Ein Jahr nach Ausbruch des Ukraine-Kriegs

So steht es um die Hilfsbereitschaft der Zuger

In Zug trommelten sich Privatpersonen zusammen, um Spenden an ukrainische Flüchtlinge zu geben. (Bild: Symbolbild: Adobe Stock)

Die Solidarität mit Geflüchteten aus der Ukraine ist gemäss Experten nach wie vor gross. Doch beschweren sich seit Monaten Flüchtlinge und Betreuerinnen bei der Ombudsstelle in Zug wegen ungleicher Behandlung.

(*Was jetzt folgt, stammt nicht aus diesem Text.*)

Section kernel_map.
Context (data : Z) (Hdata : aligned data ∧ KERNLINK < data < KERNBASE + PHYSTOP).
(** The entries [setupkvm] makes. *)
Definition kpte (va : Z) : Z := foldl (λ old e, kmap_entry old va e) 0 (kmaps data).
(** The four ranges of [kmaps]. *)
Definition e_io : kmap := mkKmap KERNBASE 0 EXTMEM PTE_W.
Definition e_text : kmap := mkKmap KERNLINK (v2p KERNLINK) (v2p data) 0.
Definition e_mem : kmap := mkKmap data (v2p data) PHYSTOP PTE_W.
Definition e_dev : kmap := mkKmap DEVSPACE DEVSPACE 0 PTE_W.
Lemma data_facts : v2p data = data - KERNBASE ∧ v2p KERNLINK = EXTMEM ∧
  kcount e_io = EXTMEM ∧ kcount e_text = data - KERNLINK ∧ kcount e_mem = KERNBASE + PHYSTOP - data ∧
  kcount e_dev = 0x2000000.
Proof using Hdata.
  destruct Hdata as [_ Hd]. unfold KERNLINK, KERNBASE, EXTMEM, PHYSTOP in Hd.
  assert (v2p data = data - KERNBASE) as E. { unfold v2p. apply u32_small. unfold KERNBASE. lia. }
  split_and!; [done|by vm_compute|by vm_compute| | |by vm_compute]; unfold kcount, e_text, e_mem; cbn [km_phys_end km_phys_start];
    rewrite E; [change (v2p KERNLINK) with EXTMEM|]; rewrite u32_small; unfold KERNLINK, KERNBASE, EXTMEM, PHYSTOP; lia.
Qed.
(** Sizes, alignment and order of the ranges. *)
Lemma range_facts e : e ∈ [e_io; e_text; e_mem; e_dev] →
  aligned (km_virt e) ∧ aligned (kcount e) ∧ aligned (km_phys_start e) ∧ 0 < kcount e ∧
  0 ≤ km_phys_start e ∧ km_phys_start e + kcount e ≤ 2 ^ 32 ∧ km_virt e + kcount e ≤ 2 ^ 32 ∧
  KERNBASE ≤ km_virt e ∧ (km_perm e = 0 ∨ km_perm e = PTE_W).
Proof using Hdata.
  destruct data_facts as (E1 & E2 & E3 & E4 & E5 & E6). destruct Hdata as [Ha Hd].
  unfold aligned, KERNLINK, KERNBASE, EXTMEM, PHYSTOP, PGSIZE in *.
  rewrite !elem_of_cons, elem_of_nil. intros [->|[->|[->|[->|[]]]]];
    cbn [e_io e_text e_mem e_dev km_virt km_phys_start km_perm] in *; rewrite ?E1, ?E2, ?E3, ?E4, ?E5, ?E6;
    unfold KERNLINK, KERNBASE, EXTMEM, DEVSPACE; (split_and!; [..|tauto]); (Z.div_mod_to_equations; lia) || lia.
Qed.
Ltac in_ranges := rewrite !elem_of_cons; tauto.
Lemma range_ends : km_virt e_io + kcount e_io = km_virt e_text ∧ km_virt e_text + kcount e_text = km_virt e_mem ∧
  km_virt e_mem + kcount e_mem = KERNBASE + PHYSTOP ∧ KERNBASE + PHYSTOP ≤ km_virt e_dev ∧ km_virt e_dev + kcount e_dev = 2 ^ 32 ∧
  km_virt e_io = KERNBASE.
Proof using Hdata.
  destruct data_facts as (_ & _ & -> & -> & -> & ->). destruct Hdata as [_ Hd].
  cbn [e_io e_text e_mem e_dev km_virt]. unfold KERNLINK, KERNBASE, EXTMEM, PHYSTOP, DEVSPACE in *. lia.
Qed.
Lemma entry_out e old va : e ∈ [e_io; e_text; e_mem; e_dev] → va < km_virt e ∨ km_virt e + kcount e ≤ va → kmap_entry old va e = old.
Proof using Hdata. intros (_ & Hc & _ & H0 & _)%range_facts Hva. apply kmap_entry_out; [done|lia|done]. Qed.
Lemma entry_in e old va : e ∈ [e_io; e_text; e_mem; e_dev] → km_virt e ≤ va < km_virt e + kcount e →
  kmap_entry old va e = km_phys_start e + (va - km_virt e) / PGSIZE * PGSIZE + Z.lor (km_perm e) PTE_P.
Proof using Hdata. intros (_ & Hc & _ & H0 & _)%range_facts Hva. apply kmap_entry_in; [done|lia|done]. Qed.
Lemma kmaps_ok_data : kmaps_ok (kmaps data) (λ _, 0).
Proof using Hdata.
  destruct range_ends as (R1 & R2 & R3 & R4 & R5 & R6).
  assert (0 < kcount e_io ∧ 0 < kcount e_text ∧ 0 < kcount e_mem ∧ 0 < kcount e_dev) as (P1 & P2 & P3 & P4)
    by (split_and!; apply range_facts; in_ranges).
  change (kmaps data) with [e_io; e_text; e_mem; e_dev]. cbn [kmaps_ok].
  assert (∀ e, e ∈ [e_io; e_text; e_mem; e_dev] → 0 ≤ km_virt e ∧ 0 ≤ km_perm e < PGSIZE) as Hr.
  { intros e He. destruct (range_facts e He) as (_ & _ & _ & _ & _ & _ & _ & ? & [-> | ->]);
      unfold KERNBASE, PGSIZE, PTE_W in *; lia. }
  split_and!; try (apply range_facts; in_ranges); try (apply Hr; in_ranges); try done; intros va Hva;
    rewrite !entry_out by (in_ranges || lia); done.
Qed.
(** The kernel's mapping: nothing below KERNBASE, the physical memory above it,
    nowhere accessible to user code. *)
Lemma kpte_cases va : word_ok va → kpte va = 0 ∨ ∃ e, e ∈ [e_io; e_text; e_mem; e_dev] ∧
  km_virt e ≤ va < km_virt e + kcount e ∧
  kpte va = km_phys_start e + (va - km_virt e) / PGSIZE * PGSIZE + Z.lor (km_perm e) PTE_P.
Proof using Hdata.
  intros Hva. unfold word_ok in Hva. destruct range_ends as (R1 & R2 & R3 & R4 & R5 & R6).
  assert (0 < kcount e_io ∧ 0 < kcount e_text ∧ 0 < kcount e_mem ∧ 0 < kcount e_dev) as (P1 & P2 & P3 & P4)
    by (split_and!; apply range_facts; in_ranges).
  unfold kpte. change (kmaps data) with [e_io; e_text; e_mem; e_dev]. cbn [foldl].
  destruct (decide (km_virt e_dev ≤ va)).
  { right. exists e_dev. split; [in_ranges|]. split; [lia|]. by rewrite entry_in by (in_ranges || lia). }
  rewrite (entry_out e_dev) by (in_ranges || lia).
  destruct (decide (km_virt e_mem ≤ va < KERNBASE + PHYSTOP)).
  { right. exists e_mem. split; [in_ranges|]. split; [lia|]. by rewrite entry_in by (in_ranges || lia). }
  rewrite (entry_out e_mem) by (in_ranges || lia).
  destruct (decide (km_virt e_text ≤ va < km_virt e_mem)).
  { right. exists e_text. split; [in_ranges|]. split; [lia|]. by rewrite entry_in by (in_ranges || lia). }
  rewrite (entry_out e_text) by (in_ranges || lia).
  destruct (decide (km_virt e_io ≤ va < km_virt e_text)).
  { right. exists e_io. split; [in_ranges|]. split; [lia|]. by rewrite entry_in by (in_ranges || lia). }
  left. by rewrite (entry_out e_io) by (in_ranges || lia).
Qed.
(** The text of the kernel is mapped at its own address. *)
Lemma kpte_text va : aligned va → KERNLINK ≤ va < data → kpte va = va - KERNBASE + 1.
Proof using Hdata.
  intros Ha Hva. destruct range_ends as (R1 & R2 & R3 & R4 & R5 & R6). destruct data_facts as (D1 & D2 & _). destruct Hdata as [_ Hd].
  change (km_virt e_mem) with data in *. change (km_virt e_text) with KERNLINK in *.
  unfold kpte. change (kmaps data) with [e_io; e_text; e_mem; e_dev]. cbn [foldl].
  rewrite (entry_out e_dev) by (in_ranges || lia). rewrite (entry_out e_mem) by (in_ranges || (change (km_virt e_mem) with data; lia)).
  rewrite entry_in by (in_ranges || (change (km_virt e_text) with KERNLINK; lia)).
  change (km_phys_start e_text) with (v2p KERNLINK). change (km_virt e_text) with KERNLINK. change (km_perm e_text) with 0. rewrite D2.
  change (Z.lor 0 PTE_P) with 1. unfold aligned, KERNLINK, KERNBASE, EXTMEM, PGSIZE in *. Z.div_mod_to_equations; lia.
Qed.
(** So is what lies behind it, which may be written. *)
Lemma kpte_data va : aligned va → data ≤ va < KERNBASE + PHYSTOP → kpte va = va - KERNBASE + 3.
Proof using Hdata.
  intros Ha Hva. destruct range_ends as (R1 & R2 & R3 & R4 & R5 & R6). destruct data_facts as (D1 & _). destruct Hdata as [Had Hd].
  change (km_virt e_mem) with data in *.
  unfold kpte. change (kmaps data) with [e_io; e_text; e_mem; e_dev]. cbn [foldl].
  rewrite (entry_out e_dev) by (in_ranges || lia).
  rewrite entry_in by (in_ranges || (change (km_virt e_mem) with data; lia)).
  change (km_phys_start e_mem) with (v2p data). change (km_virt e_mem) with data. change (km_perm e_mem) with PTE_W. rewrite D1.
  change (Z.lor PTE_W PTE_P) with 3. unfold aligned, KERNBASE, PGSIZE in *. Z.div_mod_to_equations; lia.
Qed.
Lemma kpte_user va : word_ok va → va < KERNBASE → kpte va = 0.
Proof using Hdata.
  intros Hw Hva. destruct (kpte_cases va Hw) as [|(e & He & Hr & _)]; [done|].
  destruct (range_facts e He) as (_ & _ & _ & _ & _ & _ & _ & Hk & _). lia.
Qed.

In der Nacht des 24. Februars 2022 marschieren Putins Truppen in die Ukraine ein. Damals bombardierten sie erste Städte. Seither ist über ein Jahr vergangen. Der Krieg tobt noch immer. Tausende Ukrainerinnen flohen, Hunderte von ihnen in den Kanton Zug. Ende Februar hielten sich noch 896 ukrainische Flüchtlinge im Kanton Zug auf.

Der Krieg erschüttert viele – dementsprechend gross war die Solidarität der Bevölkerung zu Beginn (zentralplus berichtete). Zugerinnen lancierten Hilfsaktionen, stampften Gratisläden aus dem Boden (zentralplus berichtete) und Privatpersonen nahmen Geflüchtete bei sich zuhause auf (zentralplus berichtete).

Doch immer wieder war in den Medien auch von Unmut zu lesen. So wurde etwa kritisiert, dass es Flüchtlinge gebe, die besser behandelt würden als andere.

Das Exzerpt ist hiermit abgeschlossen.